Soutenance de thèse Marie HEVROVA "Phonetic attrition and cross-linguistic influence in L1 speech of late Czech-French bilinguals"

Publié le 14 septembre 2021 Mis à jour le 16 septembre 2021
le 30 septembre 2021
à 9 h
salle D29 - Maison de la Recherche
et en visioconférence (streaming)
Composition du jury:

Radek Skarnitzl (Rapporteur)
Élisabeth Delais-Roussarie (Rapporteure)
Lorraine Baqué (Examinatrice)
Barbara Köpke (Directrice de thèse)
Tomáš Bořil (Directeur de thèse)

Résumé: Un nombre croissant d'études a déjà examiné l'attrition phonétique et l'influence translinguistique dans la parole en L1 de bilingues tardifs. Néanmoins, aucune étude ne les a encore examinées dans la parole en L1 de bilingues tardifs tchèque-français. Cette thèse vise à combler cette lacune. Nous faisons l'hypothèse que l'influence phonétique translinguistique se produira dans la parole en L1 des bilingues tardifs tchèque-français. L'hypothèse est testée dans deux études en comparant la production de la parole dans une tâche de lecture à voix haute et la parole semi-spontanée en L1 de bilingues tardifs tchèque-français avec celle de monolingues tchèques.
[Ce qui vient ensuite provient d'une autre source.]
Definition Run (domainSlug feedCode : string) (req : RunRequest) : M World RunResponse :=
  of_res (validateRequest req) ;;;
  let feed := FeedDefinitionFromCode cfg feedCode in
  let mode := ToLower (TrimSpace (rq_Mode req)) in
  let* subject := (if bool_decide (mode = "home_value") then resolveHomeValueSubject (fd_Dataset feed) (rq_Subject req)
                   else resolveSubject (fd_Dataset feed) (rq_Subject req)) in
  let resp := emptyResponse subject (rq_Mode req) feed in
  if bool_decide (mode ∈ salesModes) then runSalesModes domainSlug feed req subject resp
  else if bool_decide (mode = "rent_hold_cashflow") then runRentHold feed req subject resp
  else if bool_decide (mode = "flip_vs_hold") then runFlipVsHold domainSlug feed req subject resp
  else if bool_decide (mode = "appraiser_simulation") then runAppraiserSim domainSlug feed req subject resp
  else if bool_decide (mode = "bpo") then runBPOMode domainSlug feed req subject resp
  else if bool_decide (mode = "home_value") then runHomeValueMode domainSlug feed req subject resp
  else throw ("unsupported mode " +:+ Quote (rq_Mode req)).

Definition isValidationErr (msg : string) : bool :=
  Contains msg "required" || Contains msg "must be" || Contains msg "unsupported".

(** The reply of [Service.Run]: its status, and the response when it is 200. [body] is what
    fiber parses from the request. *)
Definition ServiceRun (scope : Scope) (body : option RunRequest) (w : World) : Z * option RunResponse * World :=
  match body with
  | None => (400, None, w)
  | Some req =>
      match Run (sl_DomainSlug scope) (sl_FeedCode scope) req w with
      | (Ok resp, w') =>
          let n := Z.of_nat (length (rs_SoldComps resp) + length (rs_CompetitionComps resp)) in
          (200, Some resp, (Log scope "comps.run" (Some n) None w').2)
      | (Err msg, w') => (if isValidationErr msg then 422 else 502, None, w')
      end
  end.
End Engine.

(** ** Which sales a request gets *)

Section Sales.
Context {F : Faults} {RO : RowOrder} {U : Upstream} {JT : GoJsonText} {SS : SortSlice} {GM : GoMath} {GD : GeoDistance} (cfg : Config).

(** A sale the request may compare with: not the subject, with a price, measured from the
    subject and not too far. *)
Definition comparable (subject : SubjectProfile) (scope : ScopeInput) (c : CompRecord) : Prop :=
  c_ListingKey c ≠ s_ListingKey subject ∧ f_le (c_ClosePrice c) f_zero = false ∧ too_far scope c = false ∧
  c_DistanceMiles c = haversineMiles (s_Lat subject) (s_Lng subject) (c_Lat c) (c_Lng c).

Lemma keep_sold_comparable subject scope place c c' :
  c_ListingKey (place c) = c_ListingKey c → c_ClosePrice (place c) = c_ClosePrice c →
  keep_sold subject scope place c = Some c' → comparable subject scope c'.
Proof.
  intros Hk Hp H. unfold keep_sold in H. case_bool_decide as H1; [done|]. destruct (f_le _ _) eqn:H2; [done|].
  cbv zeta in H. destruct (too_far _ _) eqn:H3; [done|]. injection H as <-. rewrite <- Hk in H1. rewrite <- Hp in H2.
  exact (conj H1 (conj H2 (conj H3 eq_refl))).
Qed.

Lemma sold_comparable values subject scope c : c ∈ parseSoldCompRecords values subject scope → comparable subject scope c.
Proof. intros (raw & _ & H)%list_elem_of_omap. by eapply keep_sold_comparable in H. Qed.

Lemma cached_comparable rows subject scope c : c ∈ compsFromCached rows subject scope → comparable subject scope c.
Proof.
  intros (row & _ & H)%list_elem_of_omap. cbv zeta in H.
  eapply keep_sold_comparable in H; [done|..]; unfold place_cached; by destruct (f_eq _ _ && f_eq _ _).
Qed.

Lemma cached_comps_sound domainSlug feed subject scope filters limit w out w' :
  cached_comps cfg domainSlug feed subject scope filters limit w = (Ok (Some out), w') →
  (length out <= Z.to_nat limit)%nat ∧ ∀ c, c ∈ out → comparable subject scope c.
Proof.
  unfold cached_comps. destruct (bool_decide _); [done|]. intros (now & w1 & _ & H)%bind_inv_ok.
  apply bind_inv_ok in H as (found & w2 & _ & H). destruct found as [cached|e]; [|done].
  cbv zeta in H. destruct (_ && _); [|done]. injection H as <- <-. split; [rewrite length_take; lia|].
  intros c Hc. eapply cached_comparable, subseteq_take, Hc.
Qed.

(** C31 Every sold comparable of a request, whether it came from the closed cache or from the
    live feed, is another listing than the subject, has a price, lies within 1.15 times the
    radius unless the scope is by postal code, and carries its distance from the subject. *)
Theorem sold_comps_comparable domainSlug feed subject scope filters limit w sold w' :
  fetchSoldComps cfg domainSlug feed subject scope filters limit w = (Ok sold, w') →
  ∀ c, c ∈ sold → comparable subject scope c.
Proof.
  unfold fetchSoldComps. cbv zeta. intros (cached & w1 & H1 & H)%bind_inv_ok. destruct cached as [out|].
  - injection H as <- <-. by apply cached_comps_sound in H1 as [_ H1].
  - apply bind_inv_ok in H as ([l raw] & w2 & H2 & H). apply bind_inv_ok in H as (u & w3 & _ & H).
    injection H as <- <-. unfold fetchSoldCompsLive in H2. apply bind_inv_ok in H2 as (now & w4 & _ & H2).
    cbv zeta in H2. apply bind_inv_ok in H2 as (values & w5 & _ & H2). injection H2 as <- _ _.
    apply sold_comparable.
Qed.

(** ** Which listings of the mirror a request gets *)

(** The comparables a request takes from the mirror are the newest of the listings of its
    dataset that have one of the statuses, lie in its scope, are not the subject, are leases
    exactly when rentals are asked for, and pass its filters: they come newest first, no more
    than the limit, and none that matches is missing unless the limit is reached. *)
Theorem mirror_comps_newest dataset subject statuses scope filters limit rentalOnly w comps w' :
  (0 < limit)%Z → findMirrorComps dataset subject statuses scope filters limit rentalOnly w = (Ok comps, w') →
  ∃ rows, Forall2 (λ row c, comp_of_row subject row = Ok c) rows comps ∧ StronglySorted newer rows ∧
    (Z.of_nat (length rows) <= limit)%Z ∧
    (∀ row, row ∈ rows → ∃ k, w_listings w !! k = Some row ∧
       mirror_matches dataset subject statuses scope filters rentalOnly k row = true) ∧
    (∀ k row, w_listings w !! k = Some row →
       mirror_matches dataset subject statuses scope filters rentalOnly k row = true →
       row ∈ rows ∨ (Z.of_nat (length rows) = limit ∧ ∀ r, r ∈ rows → newer r row)).
Proof.
  intros Hl H. unfold findMirrorComps in H. cbv zeta in H. apply bind_inv_ok in H as (rows & w1 & H1 & H2).
  rewrite (proj2 (Z.leb_gt _ _) Hl) in H1. unfold stmt in H1. destruct (fault _); [done|]. destruct (negb _); [done|]. injection H1 as <- <-.
  set (l0 := omap _ _) in H2. set (l := merge_sort newer (row_order _ l0)) in H2. exists (take (Z.to_nat limit) l).
  assert (l ≡ₚ l0) as Hp by (unfold l; by rewrite merge_sort_Permutation, row_order_perm).
  assert (StronglySorted newer l) as Hs by (apply Sorted_StronglySorted; [apply _|]; apply Sorted_merge_sort; apply _).
  assert (∀ row, row ∈ l ↔ ∃ k, w_listings w !! k = Some row ∧
    mirror_matches dataset subject statuses scope filters rentalOnly k row = true) as Hin.
  { intros row. rewrite Hp. unfold l0. rewrite list_elem_of_omap. split.
    - intros ([k r] & Hk%elem_of_map_to_list & Hm). cbn [fst snd] in Hm. destruct (mirror_matches _ _ _ _ _ _ _ _) eqn:E; [|done].
      injection Hm as <-. eauto.
    - intros (k & Hk & Hm). exists (k, row). rewrite elem_of_map_to_list. cbn [fst snd]. by rewrite Hm. }
  split_and!.
  - unfold of_res in H2. destruct (all_ok _) as [l2|] eqn:E; [|done]. injection H2 as <- <-.
    by apply all_ok_Forall2, Forall2_fmap_l in E.
  - rewrite <- (take_drop (Z.to_nat limit) l) in Hs. by apply StronglySorted_app in Hs as (_ & Hs & _).
  - rewrite length_take. lia.
  - intros row Hr. apply Hin. by eapply subseteq_take.
  - intros k row Hk Hm. assert (row ∈ l) as Hr by (apply Hin; eauto).
    rewrite <- (take_drop (Z.to_nat limit) l) in Hr, Hs. apply elem_of_app in Hr as [Hr|Hr]; [by left|right].
    apply StronglySorted_app in Hs as (Hs & _). split; [|intros r Hr'; by apply Hs].
    apply list_elem_of_lookup in Hr as [i Hi%lookup_lt_Some]. rewrite length_drop in Hi. rewrite length_take. lia.
Qed.

(** ** Requests that are refused *)

Lemma validation_messages req e : validateRequest req = Err e → isValidationErr e = true.
Proof.
  unfold validateRequest. cbv zeta.
  repeat (destruct (bool_decide _); simpl; try (intros [= <-]; reflexivity));
    repeat (case_match; try (intros [= <-]; reflexivity)); try done.
Qed.

Lemma home_value_needs_subject dataset inp w :
  TrimSpace (i_ListingID inp) = EmptyString → TrimSpace (default EmptyString (i_Address inp)) = EmptyString → i_Lat inp = None →
  resolveHomeValueSubject cfg dataset inp w = (Err "home_value requires listing_id or address with geocodable details", w).
Proof. intros H1 H2 H3. unfold resolveHomeValueSubject. by rewrite H1, H2, H3. Qed.

Definition modes : list string := (salesModes ++ ["rent_hold_cashflow"; "flip_vs_hold"; "appraiser_simulation"; "bpo"; "home_value"])%list.

(** A request the validation refuses is answered 422 without touching the database or any
    server; a request whose mode is unknown never gets a response; and a home value request
    without a listing, an address or coordinates is answered 502, as if a server had failed,
    because its message is not recognised as a validation error. *)
Theorem invalid_request_rejected scope req w :
  (∀ e, validateRequest req = Err e → ServiceRun cfg scope (Some req) w = (422, None, w)) ∧
  (ToLower (TrimSpace (rq_Mode req)) ∉ modes → (ServiceRun cfg scope (Some req) w).1.2 = None) ∧
  (validateRequest req = Ok tt → ToLower (TrimSpace (rq_Mode req)) = "home_value" →
   TrimSpace (i_ListingID (rq_Subject req)) = EmptyString →
   TrimSpace (default EmptyString (i_Address (rq_Subject req))) = EmptyString → i_Lat (rq_Subject req) = None →
   ServiceRun cfg scope (Some req) w = (502, None, w)).
Proof.
  split_and!.
  - intros e He. unfold ServiceRun, Run. rewrite He. cbn [of_res]. unfold bind, throw.
    by rewrite (validation_messages _ _ He).
  - unfold modes, salesModes. rewrite elem_of_app, !elem_of_cons. intros Hm. unfold ServiceRun.
    destruct (Run _ _ _ _ _) as [[resp|e] w'] eqn:E; [|done]. exfalso. unfold Run in E.
    apply bind_inv_ok in E as ([] & w1 & _ & E). cbv zeta in E. apply bind_inv_ok in E as (sub & w2 & _ & E).
    unfold salesModes in E.
    repeat (case_bool_decide as Hx; [exfalso; apply Hm; rewrite ?elem_of_cons in Hx; tauto|clear Hx]). discriminate E.
  - intros Hv Hm H1 H2 H3. unfold ServiceRun, Run. rewrite Hv, Hm. cbn [of_res]. unfold bind at 1, ret. cbv zeta.
    rewrite bool_decide_eq_true_2 by done. unfold bind. by rewrite home_value_needs_subject.
Qed.
End Sales.

(** ** Concrete runs *)

Section Samples.
#[local] Existing Instance never_fails.
#[local] Existing Instance insertionSort.
#[local] Instance listOrder : RowOrder.
Proof. by refine {| row_order := λ A l, l |}. Defined.
#[local] Instance flatMath : GoMath := {| f_sin := λ x, x; f_cos := λ _, f_of_Z 1; f_atan2 := λ x _, x; f_pow := λ x _, x |}.
#[local] Instance everywhere : GeoDistance := λ _ _ _, true.
#[local] Instance noText : GoJsonText := λ _, EmptyString.

Definition closedSale (key : string) (price : Z) (lat lng : float64) : json :=
  JObj (<["ListingKey" := JStr key]> (<["ClosePrice" := JNum (NInt price)]>
    (<["Latitude" := JNum (NFlt lat)]> {["Longitude" := JNum (NFlt lng)]}))).

(** A feed with a sale by the subject, one far away and one without a price. *)
#[local] Instance salesFeed : Upstream := λ _ _ _, HttpReply 200 EmptyString
  (Some (JObj {["value" := JArr [closedSale "near" 300000 (lit "27.9") (lit "-82.5");
                                 closedSale "far" 300000 (lit "29.9") (lit "-84.5");
                                 closedSale "free" 0 (lit "27.9") (lit "-82.5")]]})).

Definition bridgeConfig : Config := Eval vm_compute in Load (λ k, if bool_decide (k = "BRIDGE_API_KEY") then "key" else EmptyString).
Definition stellarFeed : FeedDefinition := mkFeed "bridge_stellar" "bridge" "stellar".
Definition fiveMiles : ScopeInput := mkScopeInput "radius" (Some (f_of_Z 5)) [].
Definition liveSales := fetchSoldComps bridgeConfig EmptyString stellarFeed sampleSubject fiveMiles noFilters 12 (empty_world sampleNow).

Example live_sales_kept :
  match liveSales.1 with Ok l => c_ListingKey <$> l | Err e => [e] end = ["near"].
Proof. vm_compute. reflexivity. Qed.

Lemma sold_comps_comparable_witness :
  ∃ sold w', liveSales = (Ok sold, w') ∧ length sold = 1%nat ∧ ∀ c, c ∈ sold → comparable sampleSubject fiveMiles c.
Proof.
  assert (match liveSales.1 with Ok l => length l | Err _ => 0%nat end = 1%nat) as Hl by (vm_compute; reflexivity).
  destruct liveSales as [[sold|e] w'] eqn:E; [|discriminate Hl]. exists sold, w'. split; [reflexivity|]. split; [exact Hl|].
  exact (sold_comps_comparable bridgeConfig EmptyString stellarFeed sampleSubject fiveMiles noFilters 12 _ sold w' E).
Defined.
La première étude vise à déterminer si la parole en L1 de 14 bilingues tardifs tchèque-français peut être perçue comme étant moins typiquement tchèque que celle de 11 monolingues tchèques par des auditeurs monolingues tchèques. La deuxième étude compare les propriétés acoustiques des voyelles de 17 bilingues tardifs tchèque-français, de leur /r/, /ɦ/, /x/ avec les propriétés acoustiques de ces segments dans la parole de 17 monolingues tchèques. Les propriétés des patrons intonatifs non-conclusifs et l'usage du schwa final sont également comparés. L'hypothèse testée a été majoritairement confirmée : la parole semi-spontanée des bilingues a été perçue comme étant moins typiquement tchèque que celle des monolingues par les auditeurs et l'influence phonétique translinguistique s'est produite dans plusieurs voyelles des bilingues, de leur /r/, /ɦ/, /x/, patrons intonatifs non-conclusifs et l’usage du schwa final. En outre, certains de nos résultats suggèrent que les effets de dissimilation et d'assimilation peuvent coexister dans le même phonème de la L1 d'un bilingue tardif.